The question of salary
They are concerned that it's getting harder to convince a wide range of qualified people to run for office, not least of all because of the pay.
An Ottawa city councillor will make about $111,000 this year. That's actually more generous than some other cities. For instance, councillors in Vancouver make about $96,000.
But consider that thousands of federal and city bureaucrats in this city, to say nothing of businesspeople, make a six-figure salary. Getting them to leave their secure positions and relative anonymity for life in a fishbowl is a hard sell.
Moffatt admits the last thing anyone wants to hear is politicians complaining about their salaries and points out that when he was elected, he was making $30,000 managing a golf sports store. But the salary is an issue for many.
"This is a conversation that I've had with people who have been interested in running — doesn't matter which ward. And they say, "Well, it's a pay cut for me. And a pay cut for what?"
But because it's up to council to decide their own compensation, increasing council pay isn't likely to happen.
"Politically, it's toxic. It's impossible to get that through and not be criticized," he said.
Instead, councillors suggest an independent third party set salaries for public officials based on a set of criteria, such as hours and inflation and demands of the position.
Deans is also worried that council isn't "attracting the skill set and the knowledge set and the quality of candidate that we need."

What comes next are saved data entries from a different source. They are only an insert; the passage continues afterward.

Lemma cells_run_split (pixels : list Z) (descriptorSize extraSize bpk c : nat) :
  forall n,
  (forall m, m < c -> decode_cell pixels descriptorSize extraSize (m * bpk) <> Break) ->
  (cells_run (c + n) pixels descriptorSize extraSize bpk 0).1
  = keypoints_before pixels descriptorSize extraSize bpk c
    ++ (cells_run n pixels descriptorSize extraSize bpk (c * bpk)).1.
Proof.
  induction c as [|c IH]; intros n Hnb.
  - reflexivity.
  - replace (S c + n) with (c + S n) by lia.
    rewrite IH by (intros m Hm; apply Hnb; lia).
    unfold keypoints_before. rewrite seq_S, omap_app, <- app_assoc. f_equal.
    cbn [cells_run Nat.add]. unfold cell_keypoint, omap. cbn [list_omap].
    replace (c * bpk + bpk) with (S c * bpk) by lia.
    specialize (Hnb c ltac:(lia)).
    destruct (decode_cell pixels descriptorSize extraSize (c * bpk)); [congruence| |];
      reflexivity.
Qed.


(** *** A buffer all of whose cells yield keypoints up to a sentinel *)

(** When the first [c] cells do not break the loop, and either the cell [c]
    does or the bytes to visit end with the cell [c - 1], [_decode] returns
    the keypoints of the first [c] cells. *)
Lemma decode_first_cells
    (pixels : list Z) (descriptorSize extraSize encoderLength c : nat) :
  let bpk := bytesPerKeypoint descriptorSize extraSize in
  let size := decode_size pixels descriptorSize extraSize encoderLength in
  (forall m, m < c -> decode_cell pixels descriptorSize extraSize (m * bpk) <> Break) ->
  (c * bpk < size /\ decode_cell pixels descriptorSize extraSize (c * bpk) = Break) \/
    c * bpk = size ->
  _decode pixels descriptorSize extraSize encoderLength
  = Some (keypoints_before pixels descriptorSize extraSize bpk c).
Proof.
  intros bpk size Hnb Hend. rewrite decode_run. cbv zeta. fold bpk. fold size.
  assert (0 < bpk) as Hpos
    by (pose proof (bytesPerKeypoint_ge descriptorSize extraSize); unfold bpk; lia).
  destruct (cell_count_spec size bpk Hpos) as (Hup & Hlo & Hle).
  destruct Hend as [[Hc HB]|Hc].
  - pose proof (cell_count_lt size bpk c Hpos Hc) as Hlt.
    replace (cell_count size bpk) with (c + S (cell_count size bpk - S c)) by lia.
    rewrite cells_run_split by exact Hnb.
    cbn [cells_run]. rewrite HB. cbn [fst]. rewrite app_nil_r. reflexivity.
  - assert (cell_count size bpk = c) as ->.
    { destruct (decide (cell_count size bpk = 0)) as [H0|H0]; [nia|].
      specialize (Hlo ltac:(lia)). nia. }
    replace c with (c + 0) at 1 by lia.
    rewrite cells_run_split by exact Hnb.
    cbn [cells_run fst]. rewrite app_nil_r. reflexivity.
Qed.
(** [setattr(obj, name, v)] and [getattr(obj, name)] on a stored object. *)
Definition setattr (l : loc) (name : string) (v : val) (h : heap) : heap :=
  match h !! l with
  | Some attrs => <[l := <[name := v]> attrs]> h
  | None => h
  end.

Definition getattr (l : loc) (name : string) (h : heap) : option val :=
  match h !! l with
  | Some attrs => attrs !! name
  | None => None
  end.

Inductive exn : Type :=
| ConfigurationError
| TypeError (msg : string)
| ValueError (msg : string)
| RuntimeError (msg : string).

#[global] Instance exn_eq_dec : EqDecision exn.
Proof. solve_decision. Defined.

(** How a call ends: it returns a value or it raises. *)
Inductive result (A : Type) : Type :=
| Ok (a : A)
| Raise (e : exn).
Arguments Ok {A} a.
Arguments Raise {A} e.

(** ** The collaborators the tracing module only passes along

    [str] and [bytes] are immutable values; a [yarl.URL] is an immutable
    value identified by its text; a [CIMultiDict], a [ClientResponse] and a
    [ClientSession] are objects, identified by their address. *)
Definition str := string.
Definition bytes := list byte.
Inductive URL : Type := mkURL (text : string).
Definition CIMultiDict := loc.
Definition ClientResponse := loc.
Definition ClientSession := loc.
Definition BaseException := exn.

#[global] Instance URL_eq_dec : EqDecision URL.
Proof. solve_decision. Defined.

(** ** Signal *)

Module Signal.

(** A listener is an [async def listener(owner, context, payload)]
    (spec 3: a callable of owner, context and payload).  Awaiting it
    reads and writes the store and ends by returning or by raising.
    [callback_id] is the identity of the function object. *)
Record Listener (P : Type) : Type := {
  callback_id : nat;
  call : ClientSession -> val -> P -> heap -> result unit * heap
}.
Arguments callback_id {P} _.
Arguments call {P} _ _ _ _ _.

(** One listener invocation, as the listener sees it: who was called,
    and with which arguments.  The code keeps no such record; the runs
    below carry it so that statements can speak of what was invoked. *)
Record Invocation (P : Type) : Type := {
  callee : nat;
  owner : ClientSession;
  context : val;
  payload : P
}.
Arguments callee {P} _.
Arguments owner {P} _.
Arguments context {P} _.
Arguments payload {P} _.
Arguments Build_Invocation {P} _ _ _ _.

(** What awaiting a dispatch leaves behind: how it ended, the store, and
    the invocations made, oldest first. *)
Record Run (P : Type) : Type := {
  outcome : result unit;
  final : heap;
  invoked : list (Invocation P)
}.
Arguments outcome {P} _.
Arguments final {P} _.
Arguments invoked {P} _.
Arguments Build_Run {P} _ _ _.

(** Modelled from the spec: [aiosignal.Signal] is imported by
    [tracing.py] and its body is not part of the sources.  Spec 3: a
    Signal is [listeners], an ordered sequence of callables, and
    [frozen], a boolean; it is created open. *)
Record t (P : Type) : Type := {
  listeners : list (Listener P);
  frozen : bool
}.
Arguments listeners {P} _.
Arguments frozen {P} _.
Arguments Build_t {P} _ _.

(** Modelled from the spec: the constructor [Signal(owner)] of the absent
    [aiosignal]; a signal is created open and without listeners (the
    owner only labels it). *)
Definition new {P : Type} : t P :=
  {| listeners := []; frozen := false |}.

(** Modelled from the spec: [append] of the absent [aiosignal.Signal].
    Spec 4.1: adds a listener to the end of the sequence; fails with a
    ConfigurationError if the signal is already frozen.  The second
    component is the signal after the call. *)
Definition append {P : Type} (listener : Listener P) (self : t P)
  : result unit * t P :=
  if frozen self then (Raise ConfigurationError, self)
  else (Ok tt, {| listeners := listeners self ++ [listener];
                  frozen := frozen self |}).

(** Modelled from the spec: [freeze] of the absent [aiosignal.Signal].
    Spec 4.1: transitions to frozen, and must not un-freeze. *)
Definition freeze {P : Type} (self : t P) : t P :=
  {| listeners := listeners self; frozen := true |}.

(** Modelled from the spec: the loop of [send] of the absent
    [aiosignal.Signal].  Spec 4.1 and 9: an explicit sequential loop that
    awaits each listener in turn; the next listener starts in the store
    the previous one left, and a listener that raises ends the loop. *)
Fixpoint run_listeners {P : Type} (ls : list (Listener P))
    (owner : ClientSession) (context : val) (payload : P) (h : heap)
  : Run P :=
  match ls with
  | [] => {| outcome := Ok tt; final := h; invoked := [] |}
  | l :: rest =>
      let inv := Build_Invocation (callback_id l) owner context payload in
      match call l owner context payload h with
      | (Ok _, h') =>
          let r := run_listeners rest owner context payload h' in
          {| outcome := outcome r; final := final r;
             invoked := inv :: invoked r |}
      | (Raise e, h') =>
          {| outcome := Raise e; final := h'; invoked := [inv] |}
      end
  end.

(** Modelled from the spec: [send] of the absent [aiosignal.Signal].
    Spec 4.1: requires [frozen] (fails with ConfigurationError
    otherwise); invokes every listener in registration order, awaiting
    each to completion before invoking the next; if a listener raises,
    the remaining listeners are not invoked and the exception surfaces
    to the caller of [send]. *)
Definition send {P : Type} (self : t P)
    (owner : ClientSession) (context : val) (payload : P) (h : heap)
  : Run P :=
  if frozen self then run_listeners (listeners self) owner context payload h
  else {| outcome := Raise ConfigurationError; final := h; invoked := [] |}.

(** Registering a sequence of listeners, one [append] after the other;
    the first failing [append] ends the registration. *)
Fixpoint append_all {P : Type} (ls : list (Listener P)) (self : t P)
  : result unit * t P :=
  match ls with
  | [] => (Ok tt, self)
  | l :: rest =>
      match append l self with
      | (Ok _, self') => append_all rest self'
      | (Raise e, self') => (Raise e, self')
      end
  end.

(** Several sends on one signal, one after the other, each starting in
    the store the previous one left; the runs are returned in order.
    A raising send is caught by the caller here, so that the next one
    can be observed as well. *)
Fixpoint send_each {P : Type} (self : t P)
    (calls : list (ClientSession * val * P)) (h : heap) : list (Run P) :=
  match calls with
  | [] => []
  | (o, c, p) :: rest =>
      let r := send self o c p h in
      r :: send_each self rest (final r)
  end.

(** The store after the listeners [ls] have each run to completion, one
    after the other, on the same arguments. *)
Definition effects {P : Type} (ls : list (Listener P))
    (owner : ClientSession) (context : val) (payload : P) (h : heap)
  : heap :=
  foldl (fun h l => snd (call l owner context payload h)) h ls.

(** The invocation of listener [l] with the given arguments. *)
Definition invocation {P : Type} (owner : ClientSession) (context : val)
    (payload : P) (l : Listener P) : Invocation P :=
  Build_Invocation (callback_id l) owner context payload.

End Signal.

(** ** Event payloads

    Modelled from the spec: [frozen_dataclass_decorator] comes from
    [aiohttp/helpers.py], which is not among the sources.  Spec 3: a
    payload is an immutable value object with no behaviour beyond field
    access.  As for a dataclass, [make] takes the fields in the order of
    their declaration, and [fields] lists them, by name, in that order. *)

Inductive field_value : Type :=
| FStr (s : str)
| FURL (u : URL)
| FHeaders (h : CIMultiDict)
| FBytes (b : bytes)
| FResponse (r : ClientResponse)
| FException (e : BaseException).

(** Parameters sent by the [on_request_start] signal. *)
Module TraceRequestStartParams.
Record t : Type := make {
  method : str;
  url : URL;
  headers : CIMultiDict
}.
Definition fields (self : t) : list (string * field_value) :=
  [("method", FStr (method self)); ("url", FURL (url self)); ("headers", FHeaders (headers self))].
End TraceRequestStartParams.

(** Parameters sent by the [on_request_chunk_sent] signal. *)
Module TraceRequestChunkSentParams.
Record t : Type := make {
  method : str;
  url : URL;
  chunk : bytes
}.
Definition fields (self : t) : list (string * field_value) :=
  [("method", FStr (method self)); ("url", FURL (url self)); ("chunk", FBytes (chunk self))].
End TraceRequestChunkSentParams.

(** Parameters sent by the [on_response_chunk_received] signal. *)
Module TraceResponseChunkReceivedParams.
Record t : Type := make {
  method : str;
  url : URL;
  chunk : bytes
}.
Definition fields (self : t) : list (string * field_value) :=
  [("method", FStr (method self)); ("url", FURL (url self)); ("chunk", FBytes (chunk self))].
End TraceResponseChunkReceivedParams.

(** Parameters sent by the [on_request_end] signal. *)
Module TraceRequestEndParams.
Record t : Type := make {
  method : str;
  url : URL;
  headers : CIMultiDict;
  response : ClientResponse
}.
Definition fields (self : t) : list (string * field_value) :=
  [("method", FStr (method self)); ("url", FURL (url self)); ("headers", FHeaders (headers self)); ("response", FResponse (response self))].
End TraceRequestEndParams.

(** Parameters sent by the [on_request_exception] signal. *)
Module TraceRequestExceptionParams.
Record t : Type := make {
  method : str;
  url : URL;
  headers : CIMultiDict;
  exception : BaseException
}.
Definition fields (self : t) : list (string * field_value) :=
  [("method", FStr (method self)); ("url", FURL (url self)); ("headers", FHeaders (headers self)); ("exception", FException (exception self))].
End TraceRequestExceptionParams.

(** Parameters sent by the [on_request_redirect] signal. *)
Module TraceRequestRedirectParams.
Record t : Type := make {
  method : str;
  url : URL;
  headers : CIMultiDict;
  response : ClientResponse
}.
Definition fields (self : t) : list (string * field_value) :=
  [("method", FStr (method self)); ("url", FURL (url self)); ("headers", FHeaders (headers self)); ("response", FResponse (response self))].
End TraceRequestRedirectParams.

(** Parameters sent by the [on_connection_queued_start] signal. *)
Module TraceConnectionQueuedStartParams.
Record t : Type := make {}.
Definition fields (self : t) : list (string * field_value) :=
  [].
End TraceConnectionQueuedStartParams.

(** Parameters sent by the [on_connection_queued_end] signal. *)
Module TraceConnectionQueuedEndParams.
Record t : Type := make {}.
Definition fields (self : t) : list (string * field_value) :=
  [].
End TraceConnectionQueuedEndParams.

(** Parameters sent by the [on_connection_create_start] signal. *)
Module TraceConnectionCreateStartParams.
Record t : Type := make {}.
Definition fields (self : t) : list (string * field_value) :=
  [].
End TraceConnectionCreateStartParams.

(** Parameters sent by the [on_connection_create_end] signal. *)
Module TraceConnectionCreateEndParams.
Record t : Type := make {}.
Definition fields (self : t) : list (string * field_value) :=
  [].
End TraceConnectionCreateEndParams.

(** Parameters sent by the [on_connection_reuseconn] signal. *)
Module TraceConnectionReuseconnParams.
Record t : Type := make {}.
Definition fields (self : t) : list (string * field_value) :=
  [].
End TraceConnectionReuseconnParams.

(** Parameters sent by the [on_dns_resolvehost_start] signal. *)
Module TraceDnsResolveHostStartParams.
Record t : Type := make {
  host : str
}.
Definition fields (self : t) : list (string * field_value) :=
  [("host", FStr (host self))].
End TraceDnsResolveHostStartParams.

(** Parameters sent by the [on_dns_resolvehost_end] signal. *)
Module TraceDnsResolveHostEndParams.
Record t : Type := make {
  host : str
}.
Definition fields (self : t) : list (string * field_value) :=
  [("host", FStr (host self))].
End TraceDnsResolveHostEndParams.

(** Parameters sent by the [on_dns_cache_hit] signal. *)
Module TraceDnsCacheHitParams.
Record t : Type := make {
  host : str
}.
Definition fields (self : t) : list (string * field_value) :=
  [("host", FStr (host self))].
End TraceDnsCacheHitParams.

(** Parameters sent by the [on_dns_cache_miss] signal. *)
Module TraceDnsCacheMissParams.
Record t : Type := make {
  host : str
}.
Definition fields (self : t) : list (string * field_value) :=
  [("host", FStr (host self))].
End TraceDnsCacheMissParams.
(** * MKVSource: the EBML / Matroska parsing engine

    A shallow embedding of [Parse.cpp] / [Parse.h] (the [Buffer] and
    [Parser] classes) and of the seek branch of [MKVSource::ParseData],
    followed by the properties established about them.

    Conventions.
    - A C++ integer of width w is a [Z]; every place where the source wraps
      (unsigned arithmetic, narrowing stores) is written out with [dw],
      [qw], [to_byte], [to_int32].
    - A [const BYTE *] walking a buffer is the list of the bytes from the
      pointer to the end of the allocation; reading where there is no byte
      is the fault [ReadPastEnd].
    - Behaviour that ISO C++ leaves undefined is not given a value: it is
      the outcome [Undefined] with the kind of fault.
    - [while] loops with no static bound take a step budget ([fuel]); a
      loop that never exits yields [OutOfFuel] for every budget. *)

From Stdlib Require Import ZArith Lia List String Ascii Bool.
From stdpp Require Import base option list gmap strings.
Import ListNotations.
Local Open Scope Z_scope.

(** ** Outcomes of a call *)

Inductive fault : Type :=
| ReadPastEnd        (* dereference of a byte pointer outside its array *)
| WritePastEnd       (* store outside an array *)
| NullDeref          (* member access through a null pointer *)
| Uninitialised      (* use of a pointer that was never assigned *)
| MapEnd             (* [find(...)->second] on [end()] *)
| BadConversion      (* floating value not representable in the integer type *)
| SignedOverflow     (* signed integer arithmetic out of range *)
| DivideByZero
| InvalidDelete.     (* [delete] of a pointer that no [new] returned *)

Inductive exn : Type :=
| InvalidArgumentException
| NullReferenceException
| PlatformException (hresult : Z) (message : string).
Lemma wfMap_insert (m : qvalueRangeMap) (k : N) (r : qvalueRange) :
  wfMap m -> wfRange r = true -> wfMap (<[k := r]> m).
Proof.
  intros Hm Hr k' r'. destruct (decide (k' = k)) as [->|Hne].
  - rewrite lookup_insert_eq. by intros [= <-].
  - rewrite lookup_insert_ne by done. apply Hm.
Qed.

Lemma wfMap_empty : wfMap ∅.
Proof. intros k r. by rewrite lookup_empty. Qed.

Lemma restrict_fine (m : qvalueRangeMap) (qv : qvalue) (c : Expr)
    (o : parser.ComparisonOp) :
  wfMap m -> fine (restrict m qv c o) wfMap.
Proof.
  intros Hm. unfold restrict. destruct (EvalExpr c) as [d|]; [|done].
  destruct (convertDatum (col qv) d); simpl; [|done].
  pose proof (getRange_wf m (col_ID (col qv)) Hm) as Hr.
  apply andb_true_iff in Hr as [Hs He].
  eapply (fine_bind _ _ (fun s => wfBound true s = true)).
  { destruct o; try done; by eapply intersect_fine. }
  intros s Hs'.
  eapply (fine_bind _ _ (fun e => wfBound false e = true)).
  { destruct o; try done; by eapply intersect_fine. }
  intros e He'. simpl. apply wfMap_insert; [done|].
  unfold wfRange. simpl. by rewrite Hs', He'.
Qed.

Lemma analyzeComparisonExpr_fine (m : qvalueRangeMap) (o : parser.ComparisonOp)
    (l r : Expr) :
  wfMap m -> fine (analyzeComparisonExpr m o l r) wfMap.
Proof.
  intros Hm. unfold analyzeComparisonExpr.
  destruct o; try done;
    destruct l; try (destruct r; try done);
    repeat case_match; try done; by apply restrict_fine.
Qed.

Lemma mergedBound_fine (start : bool) (l r : qvalueInfo) :
  wfBound start l = true -> wfBound start r = true ->
  fine (mergedBound start l r) (fun q => wfBound start q = true).
Proof.
  intros Hl Hr. unfold mergedBound.
  destruct (datum l) as [dl|] eqn:Hdl; simpl; [|done].
  destruct (datum r) as [dr|] eqn:Hdr; simpl; [|done].
  eapply union_fine; [done|done|]. unfold wfBound in Hr. by rewrite Hdr in Hr.
Qed.
(** C4, amended. Below the threshold the call pushes nothing and changes
    nothing but the stored parameter, which it sets to the clamped value,
    at most the threshold away from the old one and not always equal to
    it; the stored volume is left as it was whenever the old volume is
    even.  The call returns normally when no interrupt is pending. *)
Theorem C4_below_threshold_frame (s : state) (d : Z) :
  (forall new,
     brightness_after (brightness s) d = inr new ->
     (abs (new - brightness s) <=? brightness_threshold)%float = true ->
     (sigint s = None -> update_brightness d s = (Ok tt, set_brightness new s)) /\
     (forall s', update_brightness d s = (Ok tt, s') ->
        quiet s' = set_brightness new (quiet s))) /\
  (let new := volume_after (volume s) d in
   Z.abs (new - volume s) <= volume_threshold ->
     (sigint s = None -> update_volume d s = (Ok tt, set_volume new s)) /\
     (forall s', update_volume d s = (Ok tt, s') ->
        quiet s' = set_volume new (quiet s)) /\
     (Z.even (volume s) = true -> new = volume s)).
Proof.
  split.
  - intros new Hnew Hle. apply leb_not_gt in Hle.
    assert (Hrun : forall s0, sigint s0 = None -> brightness s0 = brightness s ->
              update_brightness d s0 = (Ok tt, set_brightness new s0)).
    { intros s0 Hq Hb. rewrite update_brightness_quiet by exact Hq.
      now rewrite Hb, Hnew, Hle. }
    split; [intros Hq; now apply Hrun|].
    intros s' H. apply update_brightness_normal in H.
    rewrite (Hrun (quiet s)) in H by reflexivity. congruence.
  - intros new Hle.
    assert (Hrun : forall s0, sigint s0 = None -> volume s0 = volume s ->
              update_volume d s0 = (Ok tt, set_volume new s0)).
    { intros s0 Hq Hv. rewrite update_volume_quiet by exact Hq. cbv zeta.
      rewrite Hv. fold new.
      destruct (Z.gtb_spec (Z.abs (new - volume s)) volume_threshold); [lia | reflexivity]. }
    split; [intros Hq; now apply Hrun|]. split.
    + intros s' H. apply update_volume_normal in H.
      rewrite (Hrun (quiet s)) in H by reflexivity. congruence.
    + intros He. apply even_close; [now apply volume_after_even | exact He | exact Hle].
Qed.

Lemma C4_witness :
  let s := set_brightness 1 (set_volume 100 (boot true [] None)) in
  update_brightness 2 s = (Ok tt, set_brightness 1 s) /\
  update_volume 2 s = (Ok tt, set_volume 100 s).
Proof.
  intros s. destruct (C4_below_threshold_frame s 2) as [Hb Hv]. split.
  - apply (Hb 1%float); [vm_compute; reflexivity | vm_compute; reflexivity | reflexivity].
  - apply Hv; [vm_compute; discriminate | reflexivity].
Defined.

(** ** Subscripts *)

Lemma index_nat (len k : nat) : (k < len)%nat -> Py.index len (Z.of_nat k) = inr k.
Proof.
  intros H. unfold Py.index.
  destruct (Z.leb_spec 0 (Z.of_nat k)); [|lia].
  destruct (Z.ltb_spec (Z.of_nat k) (Z.of_nat len)); [|lia].
  cbn. now rewrite Nat2Z.id.
Qed.

Lemma getitem_nat {A} (l : list A) (k : nat) (x : A) :
  l !! k = Some x -> Py.getitem l (Z.of_nat k) = inr x.
Proof.
  intros H. unfold Py.getitem.
  rewrite index_nat by (now apply lookup_lt_Some in H). now rewrite H.
Qed.

Lemma setitem_nat {A} (l : list A) (k : nat) (x : A) :
  (k < length l)%nat -> Py.setitem l (Z.of_nat k) x = inr (<[k:=x]> l).
Proof. intros H. unfold Py.setitem. now rewrite index_nat. Qed.

(** A subscript that does not raise names a position of the list. *)
Lemma index_in_range (len : nat) (i : Z) (n : nat) :
  Py.index len i = inr n -> (n < len)%nat.
Proof.
  unfold Py.index.
  destruct (Z.leb_spec 0 i), (Z.ltb_spec i (Z.of_nat len)); cbn; try (intros [= <-]; lia).
  all: destruct (Z.leb_spec (- Z.of_nat len) i), (Z.ltb_spec i 0); cbn;
    try discriminate; intros [= <-]; lia.
Qed.

Lemma led_colors_lookup (k : nat) :
  (k < NUM_LEDS)%nat -> led_colors !! k = Some (default black (led_colors !! k)).
Proof.
  intros H. destruct (led_colors !! k) eqn:E; [reflexivity|].
  apply lookup_ge_None in E. cbn in E. unfold NUM_LEDS in H. lia.
Qed.

(** ** toggle_led *)

(** Resolving the subscripts met along a run, given what is known of the
    lists. *)
Ltac subscripts :=
  cbn in *;
  repeat match goal with
  | H : Py.getitem ?l (Z.of_nat ?k) = _, L : ?l !! ?k = Some _ |- _ =>
      rewrite (getitem_nat l k _ L) in H
  | H : Py.setitem ?l (Z.of_nat ?k) _ = _, L : (?k < length ?l)%nat |- _ =>
      rewrite (setitem_nat l k _ L) in H
  | H : Py.index ?n (Z.of_nat ?k) = _ |- _ =>
      rewrite (index_nat n k) in H by (cbn in *; lia)
  | H : inr _ = inr _ |- _ => injection H as H; subst
  | H : inr _ = inl _ |- _ => discriminate H
  end.

Lemma toggle_led_quiet (k : nat) (on : bool) (s : state) :
  sigint s = None ->
  (k < NUM_LEDS)%nat ->
  led_states s !! k = Some on ->
  length (pixels s) = NUM_LEDS ->
  toggle_led (Z.of_nat k) s = (Ok tt, toggled k on s).
Proof.
  intros Hq Hk Hon Hpx. apply post_eq. unfold toggle_led, toggled, pixels_setitem.
  pose proof (lookup_lt_Some _ _ _ Hon) as Hlen.
  pose proof (led_colors_lookup k Hk) as Hc.
  pose proof (list_lookup_insert_eq (led_states s) k (negb on) Hlen) as Hnew.
  wp_run_quiet; subscripts;
    repeat match goal with H : negb _ = _ |- _ => rewrite H end; reflexivity.
Qed.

One reason she gives? "Lots of people now want to have work-life balance and there's very little work-life balance. Being a member of council, you pretty much are on duty 24/7 and I think also salary is a big issue. Frankly members of council don't get paid very well for the level of effort."
But she also says it's "not all doom and gloom."
A new mayor will usher in a new direction for the city and a swath of new incoming councillors could bring fresh ideas, while leaving behind the baggage of the past.
For voters considering who to send to city hall six weeks from now, the outgoing councillors say people need to consider which candidates mirror their own values, if their platforms sound achievable or if candidates are simply making promises they think voters want to hear.
And the electorate needs to think about which candidates could handle everything this job entails.
"You need to get out and vote — and not just vote," said Deans.
"You need to research who these people are, what they bring to the table. How they have done in other parts of their careers? Because we need to have the right people sitting around that table to to really change the course moving forward.
"I would say to the public," said Deans, "you get the government you deserve."